(Beginning of Data)

(** ** [get] *)

(** [walk] with a callback that stops at the first main revision not after
    [at_rev] finds the newest one. *)
Lemma walk_upto {S} revs at_rev (f : revision -> S -> bool * S) (h : revision -> S -> S) s :
  StronglySorted rev_lt revs ->
  (forall rev s, f rev s = if rv_main rev <=? at_rev then (false, h rev s) else (true, s)) ->
  walk_loop revs f (length revs) s
  = Ok (match last (upto revs at_rev) with
        | Some r => (zlen (upto revs at_rev) - 1, h r s)
        | None => (-1, s)
        end).
Proof.
  intros Hs Hf. destruct (sorted_split_at revs at_rev Hs) as (l2 & E & H2).
  assert (forall n, (length (upto revs at_rev) <= n <= length revs)%nat ->
    walk_loop revs f n s = walk_loop revs f (length (upto revs at_rev)) s) as Hw.
  { intros n. induction n as [|n IH]; intros Hn; [by replace (length (upto revs at_rev)) with 0%nat by lia|].
    destruct (decide (length (upto revs at_rev) = Datatypes.S n)) as [->|Hne]; [done|].
    simpl. destruct (at_in_range revs (Z.of_nat n)) as (x & -> & Hx); [lia|]. gosimpl.
    rewrite Nat2Z.id, E, lookup_app_r in Hx by lia.
    rewrite Forall_forall in H2. specialize (H2 x (list_elem_of_lookup_2 _ _ _ Hx)).
    rewrite Hf. zif; [lia|]. apply IH. lia. }
  rewrite Hw by (rewrite E at 2; rewrite length_app; lia).
  assert (Forall (fun r => rv_main r <= at_rev) (upto revs at_rev)) as H1.
  { apply Forall_forall. intros x. rewrite list_elem_of_filter. tauto. }
  destruct (last (upto revs at_rev)) as [r|] eqn:El; [|by apply last_None in El as ->].
  apply last_Some in El as (l1 & El). rewrite El in *.
  rewrite Forall_app, Forall_singleton in H1. rewrite length_app, Nat.add_1_r. cbn [walk_loop].
  assert (at_ revs (zlen l1) = Ok r) as ->.
  { apply at_Ok. split; [lia|]. rewrite Nat2Z.id, E, <- (assoc_L (++)).
    by apply list_lookup_middle. }
  gosimpl. rewrite Hf. zif; [|lia]. f_equal. f_equal. lia.
Qed.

(End of Data)

Could you copy exactly the lines from the one containing "by apply list_lookup_middle." through the end of the records above, and nothing more?

    by apply list_lookup_middle. }
  gosimpl. rewrite Hf. zif; [|lia]. f_equal. f_equal. lia.
Qed.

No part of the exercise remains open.